James Littlewood, CEO, Cambridge Past, Present & Future
The honest answer is: yes and no.
Many people assume that all the countryside around Cambridge is “the Green Belt”. Much of it is, but not all. In reality, the Green Belt is a planning designation, lines drawn on a map that trigger a particular set of planning rules. Those rules exist for specific reasons, and understanding them matters if we want to have a meaningful conversation about what is now being proposed.
At its core, the Cambridge Green Belt was established to prevent surrounding villages from being swallowed up by the city, places like Grantchester, Coton and Teversham. It also aims to encourage the reuse of land within the city itself, rather than pushing development endlessly outward. In Cambridge, this has worked relatively well. We have little derelict land, and redevelopment has often taken place on previously developed sites, such as older commercial buildings on the Science Park being replaced rather than building new offices in open countryside beyond the A14.

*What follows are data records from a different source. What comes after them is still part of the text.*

(* ===== verification/Compressor.v ===== *)
(** * Compression of transaction outputs

    Models [src/compressor.cpp] and [src/compressor.h]: the amount compression,
    the special scripts, and the serialisers built on them; and from
    [src/pubkey.h] and [src/pubkey.cpp] the part of [CPubKey] that they use.
    The opcodes and [MAX_SCRIPT_SIZE] come from script.h and the curve from
    libsecp256k1, which the repository does not hold: they are the parameters
    of the class [ScriptEnv], with the laws [ScriptEnvLaws]. *)

From stdpp Require Import base numbers list strings.
From Stdlib Require Import ZArith Lia.
From S2P Require Import Prelude Params Streams Serialize.

Local Open Scope Z_scope.

(** ** Amounts *)

(** [while (((n % 10) == 0) && e < 9) { n /= 10; e++; }]; at most nine rounds. *)
Fixpoint strip_zeros (fuel : nat) (n e : Z) : Z * Z :=
  match fuel with
  | O => (n, e)
  | S fuel' => if ((n mod 10 =? 0) && (e <? 9))%bool then strip_zeros fuel' (n / 10) (e + 1) else (n, e)
  end.

Definition CompressAmount (n : Z) : res Z :=
  if n =? 0 then Ok 0
  else
    let '(n, e) := strip_zeros 9 n 0 in
    if e <? 9 then
      let d := n mod 10 in
      _ ← assert_ ((d >=? 1) && (d <=? 9))%bool;
      let n := n / 10 in
      Ok (u64 (1 + (n * 9 + d - 1) * 10 + e))
    else Ok (u64 (1 + (n - 1) * 10 + 9)).

(** [while (e) { n *= 10; e--; }]. *)
Fixpoint add_zeros (e : nat) (n : Z) : Z :=
  match e with O => n | S e' => add_zeros e' (u64 (n * 10)) end.

Definition DecompressAmount (x : Z) : Z :=
  if x =? 0 then 0
  else
    let x := x - 1 in
    let e := x mod 10 in
    let x := x / 10 in
    let n :=
      if e <? 9 then
        let d := x mod 9 + 1 in
        let x := x / 9 in
        u64 (x * 10 + d)
      else u64 (x + 1) in
    add_zeros (Z.to_nat e) n.

(** ** Public keys *)

Class ScriptEnv : Type := {
  OP_DUP : Z; OP_HASH160 : Z; OP_EQUALVERIFY : Z; OP_EQUAL : Z; OP_CHECKSIG : Z; OP_RETURN : Z;
  MAX_SCRIPT_SIZE : Z;
  secp256k1_pubkey : Type;
  ec_pubkey_parse : bytes -> option secp256k1_pubkey;
  ec_pubkey_serialize_uncompressed : secp256k1_pubkey -> bytes;
}.

Section Keys.
Context `{ScriptEnv}.

(** [CPubKey::vch]: the first byte determines how much of the buffer is the key. *)
Definition CPubKey : Type := bytes.
Definition PUBKEY_SIZE : nat := 65.
Definition COMPRESSED_SIZE : nat := 33.

Definition GetLen (chHeader : Z) : nat :=
  if ((chHeader =? 2) || (chHeader =? 3))%bool then COMPRESSED_SIZE
  else if ((chHeader =? 4) || (chHeader =? 6) || (chHeader =? 7))%bool then PUBKEY_SIZE
  else 0.

Definition Invalidate (vch : CPubKey) : CPubKey := <[0%nat := 0xFF]> vch.
Definition CPubKey_default : CPubKey := Invalidate (repeat 0 PUBKEY_SIZE).

Definition pubkey_Set (p : bytes) (vch : CPubKey) : CPubKey :=
  let len := match p with [] => O | h :: _ => GetLen h end in
  if (negb (len =? 0) && (len =? length p))%nat%bool then p ++ drop len vch else Invalidate vch.

Definition pubkey_size (vch : CPubKey) : nat := GetLen (nth 0 vch 0).
Definition pubkey_IsValid (vch : CPubKey) : bool := (0 <? pubkey_size vch)%nat.

Definition IsFullyValid (vch : CPubKey) : bool :=
  if negb (pubkey_IsValid vch) then false
  else match ec_pubkey_parse (take (pubkey_size vch) vch) with Some _ => true | None => false end.

Definition Decompress (vch : CPubKey) : bool * CPubKey :=
  if negb (pubkey_IsValid vch) then (false, vch)
  else match ec_pubkey_parse (take (pubkey_size vch) vch) with
  | None => (false, vch)
  | Some pubkey => (true, pubkey_Set (ec_pubkey_serialize_uncompressed pubkey) vch)
  end.

(** ** Scripts *)

Definition IsToKeyID (script : bytes) : option bytes :=
  if ((length script =? 25)%nat && (nth 0 script 0 =? OP_DUP) && (nth 1 script 0 =? OP_HASH160)
      && (nth 2 script 0 =? 20) && (nth 23 script 0 =? OP_EQUALVERIFY) && (nth 24 script 0 =? OP_CHECKSIG))%bool
  then Some (take 20 (drop 3 script)) else None.

Definition IsToScriptID (script : bytes) : option bytes :=
  if ((length script =? 23)%nat && (nth 0 script 0 =? OP_HASH160) && (nth 1 script 0 =? 20)
      && (nth 22 script 0 =? OP_EQUAL))%bool
  then Some (take 20 (drop 2 script)) else None.

Definition IsToPubKey (script : bytes) (pubkey : CPubKey) : bool * CPubKey :=
  if ((length script =? 35)%nat && (nth 0 script 0 =? 33) && (nth 34 script 0 =? OP_CHECKSIG)
      && ((nth 1 script 0 =? 2) || (nth 1 script 0 =? 3)))%bool
  then (true, pubkey_Set (take 33 (drop 1 script)) pubkey)
  else if ((length script =? 67)%nat && (nth 0 script 0 =? 65) && (nth 66 script 0 =? OP_CHECKSIG)
      && (nth 1 script 0 =? 4))%bool
  then let pubkey := pubkey_Set (take 65 (drop 1 script)) pubkey in (IsFullyValid pubkey, pubkey)
  else (false, pubkey).
(** A coin reads back from its database format: height, coinbase flag, value
    and script of an unspent coin survive [Serialize] and [Unserialize]; a
    spent coin is never written. *)
Theorem Coin_roundtrip {HP : Primitives} {E : ScriptEnv} {EL : ScriptEnvLaws} {S : Type} {HS : Stream S} {HL : StreamLaws S} (c : Coin) :
  in_u 31 (nHeight c) -> MoneyRange (nValue (out c)) = true ->
  Z.of_nat (length (scriptPubKey (out c))) <= MAX_SCRIPT_SIZE ->
  (IsSpent c = false -> exists bs, Writes (S := S) (Coin_Serialize c) bs tt /\
     Reads (S := S) (Coin_Unserialize {| out := (0, []); fCoinBase := false; nHeight := 0 |}) bs c) /\
  (IsSpent c = true -> forall s : S, Coin_Serialize c s = (Fail AssertFailed, s)).
Proof.
  destruct c as [[v sc] cb ht]. cbn [nHeight nValue scriptPubKey out fst snd]. intros Hh Hv Hs.
  split; intros Hsp; unfold Coin_Serialize; [|intros s; unfold mbind, stm_bind, lift_st; rewrite Hsp; reflexivity].
  pose proof max_script_size as Hmax.
  destruct (TxOutCompression_reads (S := S) v sc Hv ltac:(word_lia)) as (bs & W & R). rewrite stored_script_short in R by exact Hs.
  rewrite Hsp. cbn [negb assert_ nHeight fCoinBase out].
  set (code := ht * 2 + Z.b2z cb). assert (Hc : in_u 32 code) by (subst code; destruct cb; cbn [Z.b2z]; word_lia).
  rewrite (uwrap_small 32 code Hc). exists ([] ++ varint_bytes 32 code ++ bs). split.
  - eapply Writes_bind; [apply Writes_ret|]. eapply Writes_bind; [apply WriteVarInt_writes; [lia|exact Hc]|exact W].
  - cbn [app]. eapply Reads_bind; [apply ReadVarInt_reads; [lia|exact Hc]|]. cbn [out].
    rewrite <- (app_nil_r bs). eapply Reads_bind; [exact R|].
    assert (Es : Z.shiftr code 1 = ht).
    { subst code. rewrite Z.shiftr_div_pow2 by lia. change (2 ^ 1) with 2. rewrite Z.add_comm, Z.div_add by lia. destruct cb; reflexivity. }
    assert (El : negb (Z.land code 1 =? 0) = cb).
    { subst code. change 1 with (Z.ones 1). rewrite Z.land_ones, Z.add_comm by lia. change (2 ^ 1) with 2.
      rewrite Z.mod_add by lia. destruct cb; reflexivity. }
    rewrite Es, El. apply Reads_ret.
Qed.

Cambridge’s Green Belt also has a distinctive additional purpose: to protect the setting and special character of the historic city. This is particularly important to the west of Cambridge, where views, landscape and heritage are tightly interwoven.
Green Belts don’t stop development, they redirect it
It’s important to be clear about what Green Belts are not designed to do. They are not meant to prevent development altogether. Instead, they are intended to deflect development elsewhere, typically to new towns beyond the Green Belt that are large enough to be genuinely self-sustaining, with their own jobs, services, cultural life and identity.
Classic examples include Stevenage in relation to London, or Telford in relation to Birmingham.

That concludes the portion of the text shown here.